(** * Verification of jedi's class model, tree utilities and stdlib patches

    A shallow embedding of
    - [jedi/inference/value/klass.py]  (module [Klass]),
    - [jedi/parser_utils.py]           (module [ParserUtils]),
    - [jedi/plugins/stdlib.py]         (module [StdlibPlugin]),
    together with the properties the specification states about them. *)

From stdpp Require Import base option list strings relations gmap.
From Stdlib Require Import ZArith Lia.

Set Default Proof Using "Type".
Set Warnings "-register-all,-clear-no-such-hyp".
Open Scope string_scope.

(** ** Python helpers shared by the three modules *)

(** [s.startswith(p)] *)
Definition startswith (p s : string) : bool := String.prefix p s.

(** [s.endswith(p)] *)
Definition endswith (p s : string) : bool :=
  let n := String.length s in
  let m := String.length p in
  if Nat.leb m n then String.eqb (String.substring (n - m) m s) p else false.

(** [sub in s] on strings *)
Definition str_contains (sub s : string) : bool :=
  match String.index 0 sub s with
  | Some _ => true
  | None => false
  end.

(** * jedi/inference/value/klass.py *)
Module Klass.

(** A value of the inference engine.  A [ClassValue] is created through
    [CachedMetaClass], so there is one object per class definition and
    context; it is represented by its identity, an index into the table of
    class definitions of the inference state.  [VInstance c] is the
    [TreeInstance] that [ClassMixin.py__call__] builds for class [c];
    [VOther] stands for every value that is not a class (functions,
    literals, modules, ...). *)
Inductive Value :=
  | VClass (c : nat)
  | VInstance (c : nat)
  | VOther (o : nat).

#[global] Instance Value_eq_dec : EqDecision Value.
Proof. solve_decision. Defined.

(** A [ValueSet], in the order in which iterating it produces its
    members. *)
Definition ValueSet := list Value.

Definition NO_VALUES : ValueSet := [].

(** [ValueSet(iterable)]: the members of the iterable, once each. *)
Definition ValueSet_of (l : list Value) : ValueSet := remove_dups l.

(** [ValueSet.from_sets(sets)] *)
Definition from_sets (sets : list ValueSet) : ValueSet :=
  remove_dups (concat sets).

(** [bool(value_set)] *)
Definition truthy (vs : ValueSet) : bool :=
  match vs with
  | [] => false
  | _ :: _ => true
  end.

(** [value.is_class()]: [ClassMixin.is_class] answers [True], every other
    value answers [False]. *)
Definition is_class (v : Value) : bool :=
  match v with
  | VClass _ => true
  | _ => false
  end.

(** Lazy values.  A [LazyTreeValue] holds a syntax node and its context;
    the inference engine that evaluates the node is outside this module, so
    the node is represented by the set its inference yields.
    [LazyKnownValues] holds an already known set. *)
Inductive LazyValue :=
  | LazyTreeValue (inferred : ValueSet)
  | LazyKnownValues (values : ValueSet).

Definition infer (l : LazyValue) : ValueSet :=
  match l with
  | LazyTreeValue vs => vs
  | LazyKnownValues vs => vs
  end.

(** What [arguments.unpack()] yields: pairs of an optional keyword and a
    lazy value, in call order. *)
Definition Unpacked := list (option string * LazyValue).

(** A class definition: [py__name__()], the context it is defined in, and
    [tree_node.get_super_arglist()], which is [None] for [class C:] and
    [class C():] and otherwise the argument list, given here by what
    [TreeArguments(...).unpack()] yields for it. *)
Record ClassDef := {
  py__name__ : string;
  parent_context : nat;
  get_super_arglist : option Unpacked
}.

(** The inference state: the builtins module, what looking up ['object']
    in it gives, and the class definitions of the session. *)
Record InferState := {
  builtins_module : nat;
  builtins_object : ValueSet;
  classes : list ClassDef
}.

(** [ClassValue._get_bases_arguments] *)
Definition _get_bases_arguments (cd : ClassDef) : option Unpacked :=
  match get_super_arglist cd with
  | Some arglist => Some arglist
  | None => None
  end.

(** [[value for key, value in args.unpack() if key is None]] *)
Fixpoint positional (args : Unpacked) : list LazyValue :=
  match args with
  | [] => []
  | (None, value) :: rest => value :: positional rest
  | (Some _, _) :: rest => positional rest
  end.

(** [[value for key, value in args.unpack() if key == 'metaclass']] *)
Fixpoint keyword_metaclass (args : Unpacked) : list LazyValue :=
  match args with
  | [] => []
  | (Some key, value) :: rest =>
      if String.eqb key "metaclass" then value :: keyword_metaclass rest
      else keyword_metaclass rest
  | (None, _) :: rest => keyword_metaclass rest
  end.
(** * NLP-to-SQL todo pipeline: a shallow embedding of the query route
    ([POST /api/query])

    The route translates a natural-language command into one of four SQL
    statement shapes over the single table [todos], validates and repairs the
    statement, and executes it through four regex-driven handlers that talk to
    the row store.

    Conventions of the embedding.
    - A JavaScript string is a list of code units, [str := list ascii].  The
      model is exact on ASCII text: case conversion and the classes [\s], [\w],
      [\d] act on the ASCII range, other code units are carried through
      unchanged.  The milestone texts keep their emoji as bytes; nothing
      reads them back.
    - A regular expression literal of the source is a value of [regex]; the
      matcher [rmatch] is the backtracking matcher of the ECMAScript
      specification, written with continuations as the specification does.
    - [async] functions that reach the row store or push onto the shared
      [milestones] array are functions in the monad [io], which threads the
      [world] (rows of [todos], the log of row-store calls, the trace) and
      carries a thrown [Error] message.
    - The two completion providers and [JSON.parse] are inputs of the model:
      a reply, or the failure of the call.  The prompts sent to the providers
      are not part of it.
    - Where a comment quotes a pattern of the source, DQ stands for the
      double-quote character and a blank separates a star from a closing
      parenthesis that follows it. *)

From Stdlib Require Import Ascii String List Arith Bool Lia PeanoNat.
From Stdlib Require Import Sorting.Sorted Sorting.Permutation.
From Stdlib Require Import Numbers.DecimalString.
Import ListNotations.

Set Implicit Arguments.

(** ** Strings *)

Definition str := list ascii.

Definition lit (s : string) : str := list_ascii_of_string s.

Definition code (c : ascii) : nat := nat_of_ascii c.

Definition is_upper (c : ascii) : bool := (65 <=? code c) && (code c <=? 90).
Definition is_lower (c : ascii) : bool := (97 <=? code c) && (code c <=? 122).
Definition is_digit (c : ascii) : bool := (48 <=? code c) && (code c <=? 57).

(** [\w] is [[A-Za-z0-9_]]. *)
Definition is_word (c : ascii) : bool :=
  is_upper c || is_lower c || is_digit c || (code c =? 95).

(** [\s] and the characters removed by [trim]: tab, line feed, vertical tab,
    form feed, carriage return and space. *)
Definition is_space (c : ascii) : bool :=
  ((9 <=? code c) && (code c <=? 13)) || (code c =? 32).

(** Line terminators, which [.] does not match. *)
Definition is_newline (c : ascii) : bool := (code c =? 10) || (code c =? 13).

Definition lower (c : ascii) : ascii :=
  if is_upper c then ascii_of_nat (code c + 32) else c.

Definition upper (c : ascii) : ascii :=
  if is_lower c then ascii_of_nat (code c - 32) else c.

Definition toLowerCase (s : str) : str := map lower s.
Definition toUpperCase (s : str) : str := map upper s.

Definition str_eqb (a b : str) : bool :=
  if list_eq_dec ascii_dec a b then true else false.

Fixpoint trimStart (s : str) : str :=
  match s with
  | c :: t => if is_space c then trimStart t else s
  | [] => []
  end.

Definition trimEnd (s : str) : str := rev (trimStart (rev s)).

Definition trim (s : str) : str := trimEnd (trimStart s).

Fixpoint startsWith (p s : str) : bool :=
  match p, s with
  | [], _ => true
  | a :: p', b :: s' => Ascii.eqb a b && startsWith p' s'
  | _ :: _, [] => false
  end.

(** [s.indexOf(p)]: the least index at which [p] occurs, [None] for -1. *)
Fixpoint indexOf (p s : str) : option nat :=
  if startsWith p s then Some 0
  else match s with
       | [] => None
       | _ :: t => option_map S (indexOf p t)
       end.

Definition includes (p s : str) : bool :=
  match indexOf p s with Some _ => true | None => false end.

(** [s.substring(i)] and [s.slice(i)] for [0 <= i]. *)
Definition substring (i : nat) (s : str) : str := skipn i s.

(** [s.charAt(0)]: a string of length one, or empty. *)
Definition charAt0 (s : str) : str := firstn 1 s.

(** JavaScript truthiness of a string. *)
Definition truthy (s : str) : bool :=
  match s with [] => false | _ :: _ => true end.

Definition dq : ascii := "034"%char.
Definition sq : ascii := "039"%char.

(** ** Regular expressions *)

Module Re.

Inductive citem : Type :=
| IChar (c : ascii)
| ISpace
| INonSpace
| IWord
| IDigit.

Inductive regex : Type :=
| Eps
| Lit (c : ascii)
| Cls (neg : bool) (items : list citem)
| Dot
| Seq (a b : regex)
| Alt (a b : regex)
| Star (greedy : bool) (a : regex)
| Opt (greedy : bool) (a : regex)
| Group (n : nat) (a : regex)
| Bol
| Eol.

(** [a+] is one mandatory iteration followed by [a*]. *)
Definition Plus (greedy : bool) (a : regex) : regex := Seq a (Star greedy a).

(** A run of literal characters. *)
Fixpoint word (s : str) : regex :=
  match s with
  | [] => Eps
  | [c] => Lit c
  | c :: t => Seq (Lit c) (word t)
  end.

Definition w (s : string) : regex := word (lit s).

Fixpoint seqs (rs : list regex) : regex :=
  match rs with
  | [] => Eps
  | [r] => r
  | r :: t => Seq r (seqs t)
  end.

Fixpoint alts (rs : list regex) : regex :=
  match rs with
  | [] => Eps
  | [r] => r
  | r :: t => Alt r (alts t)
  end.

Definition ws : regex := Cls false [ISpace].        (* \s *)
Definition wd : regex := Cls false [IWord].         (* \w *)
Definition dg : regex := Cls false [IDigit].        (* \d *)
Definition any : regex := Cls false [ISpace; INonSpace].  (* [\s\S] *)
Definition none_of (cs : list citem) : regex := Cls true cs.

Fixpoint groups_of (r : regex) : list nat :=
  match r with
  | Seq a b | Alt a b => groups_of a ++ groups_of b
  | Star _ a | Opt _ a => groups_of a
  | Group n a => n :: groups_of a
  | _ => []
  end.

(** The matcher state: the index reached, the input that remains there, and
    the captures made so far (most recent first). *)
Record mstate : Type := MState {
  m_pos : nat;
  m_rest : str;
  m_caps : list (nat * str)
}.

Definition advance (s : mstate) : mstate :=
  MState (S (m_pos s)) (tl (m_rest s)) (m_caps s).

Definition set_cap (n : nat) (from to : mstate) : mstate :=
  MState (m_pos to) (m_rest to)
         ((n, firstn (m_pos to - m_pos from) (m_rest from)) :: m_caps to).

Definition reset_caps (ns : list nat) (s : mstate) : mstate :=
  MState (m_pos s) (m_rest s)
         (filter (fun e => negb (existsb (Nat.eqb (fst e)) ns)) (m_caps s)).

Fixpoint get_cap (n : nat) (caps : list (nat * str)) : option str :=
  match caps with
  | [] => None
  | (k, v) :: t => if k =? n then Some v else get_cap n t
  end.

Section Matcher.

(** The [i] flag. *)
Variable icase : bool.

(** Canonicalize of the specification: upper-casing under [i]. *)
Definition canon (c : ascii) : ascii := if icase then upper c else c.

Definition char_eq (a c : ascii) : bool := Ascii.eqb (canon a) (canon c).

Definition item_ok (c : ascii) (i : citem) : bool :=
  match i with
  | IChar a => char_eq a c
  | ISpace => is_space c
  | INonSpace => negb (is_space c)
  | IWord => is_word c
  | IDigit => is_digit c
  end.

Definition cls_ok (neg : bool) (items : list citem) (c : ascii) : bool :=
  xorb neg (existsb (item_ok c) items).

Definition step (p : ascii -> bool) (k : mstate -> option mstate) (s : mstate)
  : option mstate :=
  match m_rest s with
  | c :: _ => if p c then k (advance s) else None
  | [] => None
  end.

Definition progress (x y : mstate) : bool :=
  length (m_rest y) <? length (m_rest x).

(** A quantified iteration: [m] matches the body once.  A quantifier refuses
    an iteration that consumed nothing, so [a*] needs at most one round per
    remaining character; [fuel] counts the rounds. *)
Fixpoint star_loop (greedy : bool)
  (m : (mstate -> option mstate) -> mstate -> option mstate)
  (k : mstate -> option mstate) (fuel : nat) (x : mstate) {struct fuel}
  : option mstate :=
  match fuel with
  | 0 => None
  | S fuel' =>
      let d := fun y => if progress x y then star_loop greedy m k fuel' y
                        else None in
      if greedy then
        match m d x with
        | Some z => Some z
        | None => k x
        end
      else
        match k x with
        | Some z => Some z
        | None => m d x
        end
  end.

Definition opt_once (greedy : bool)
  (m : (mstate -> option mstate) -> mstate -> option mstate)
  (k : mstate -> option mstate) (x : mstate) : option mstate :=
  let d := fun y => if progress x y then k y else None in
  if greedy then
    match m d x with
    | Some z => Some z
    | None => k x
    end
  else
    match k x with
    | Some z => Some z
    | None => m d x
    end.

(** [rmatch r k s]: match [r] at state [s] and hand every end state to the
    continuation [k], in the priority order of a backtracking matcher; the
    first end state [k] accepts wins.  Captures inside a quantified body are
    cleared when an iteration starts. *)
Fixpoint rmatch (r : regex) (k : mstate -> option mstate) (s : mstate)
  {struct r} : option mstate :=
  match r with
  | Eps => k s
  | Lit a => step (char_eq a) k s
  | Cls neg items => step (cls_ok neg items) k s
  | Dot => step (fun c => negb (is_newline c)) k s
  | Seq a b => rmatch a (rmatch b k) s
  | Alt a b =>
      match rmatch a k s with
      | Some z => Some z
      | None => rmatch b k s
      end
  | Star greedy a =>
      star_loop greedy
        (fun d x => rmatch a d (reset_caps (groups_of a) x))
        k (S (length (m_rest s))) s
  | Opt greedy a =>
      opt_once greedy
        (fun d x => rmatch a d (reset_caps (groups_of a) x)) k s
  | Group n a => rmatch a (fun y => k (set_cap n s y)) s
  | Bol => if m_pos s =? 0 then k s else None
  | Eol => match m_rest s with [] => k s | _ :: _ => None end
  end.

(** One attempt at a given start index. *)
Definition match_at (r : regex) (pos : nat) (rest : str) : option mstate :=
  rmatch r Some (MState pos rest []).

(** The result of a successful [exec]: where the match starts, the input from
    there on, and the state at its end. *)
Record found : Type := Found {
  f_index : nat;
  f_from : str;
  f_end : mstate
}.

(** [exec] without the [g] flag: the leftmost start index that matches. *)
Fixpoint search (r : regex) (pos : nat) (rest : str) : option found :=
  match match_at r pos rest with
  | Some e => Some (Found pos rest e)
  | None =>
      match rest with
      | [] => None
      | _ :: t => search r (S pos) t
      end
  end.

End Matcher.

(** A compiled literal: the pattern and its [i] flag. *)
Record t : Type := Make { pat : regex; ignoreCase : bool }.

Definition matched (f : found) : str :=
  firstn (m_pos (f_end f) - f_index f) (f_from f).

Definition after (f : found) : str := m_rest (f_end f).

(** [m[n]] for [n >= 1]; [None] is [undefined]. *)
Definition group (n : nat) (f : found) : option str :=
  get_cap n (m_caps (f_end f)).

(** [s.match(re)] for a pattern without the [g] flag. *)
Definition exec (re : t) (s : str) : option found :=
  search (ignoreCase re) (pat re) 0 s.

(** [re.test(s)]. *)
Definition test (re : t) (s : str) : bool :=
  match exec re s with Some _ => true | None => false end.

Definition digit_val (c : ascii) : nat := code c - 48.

★ ★ ★ ★ ★

WHAT TO PRODUCE -> I'd like the lines above from the one with "specification, written with" up to and including the one with "Definition toUpperCase (s" copied exactly, with no other lines.

EXERCISE RESULT ->
      specification, written with continuations as the specification does.
    - [async] functions that reach the row store or push onto the shared
      [milestones] array are functions in the monad [io], which threads the
      [world] (rows of [todos], the log of row-store calls, the trace) and
      carries a thrown [Error] message.
    - The two completion providers and [JSON.parse] are inputs of the model:
      a reply, or the failure of the call.  The prompts sent to the providers
      are not part of it.
    - Where a comment quotes a pattern of the source, DQ stands for the
      double-quote character and a blank separates a star from a closing
      parenthesis that follows it. *)

From Stdlib Require Import Ascii String List Arith Bool Lia PeanoNat.
From Stdlib Require Import Sorting.Sorted Sorting.Permutation.
From Stdlib Require Import Numbers.DecimalString.
Import ListNotations.

Set Implicit Arguments.

(** ** Strings *)

Definition str := list ascii.

Definition lit (s : string) : str := list_ascii_of_string s.

Definition code (c : ascii) : nat := nat_of_ascii c.

Definition is_upper (c : ascii) : bool := (65 <=? code c) && (code c <=? 90).
Definition is_lower (c : ascii) : bool := (97 <=? code c) && (code c <=? 122).
Definition is_digit (c : ascii) : bool := (48 <=? code c) && (code c <=? 57).

(** [\w] is [[A-Za-z0-9_]]. *)
Definition is_word (c : ascii) : bool :=
  is_upper c || is_lower c || is_digit c || (code c =? 95).

(** [\s] and the characters removed by [trim]: tab, line feed, vertical tab,
    form feed, carriage return and space. *)
Definition is_space (c : ascii) : bool :=
  ((9 <=? code c) && (code c <=? 13)) || (code c =? 32).

(** Line terminators, which [.] does not match. *)
Definition is_newline (c : ascii) : bool := (code c =? 10) || (code c =? 13).

Definition lower (c : ascii) : ascii :=
  if is_upper c then ascii_of_nat (code c + 32) else c.

Definition upper (c : ascii) : ascii :=
  if is_lower c then ascii_of_nat (code c - 32) else c.

Definition toLowerCase (s : str) : str := map lower s.
Definition toUpperCase (s : str) : str := map upper s.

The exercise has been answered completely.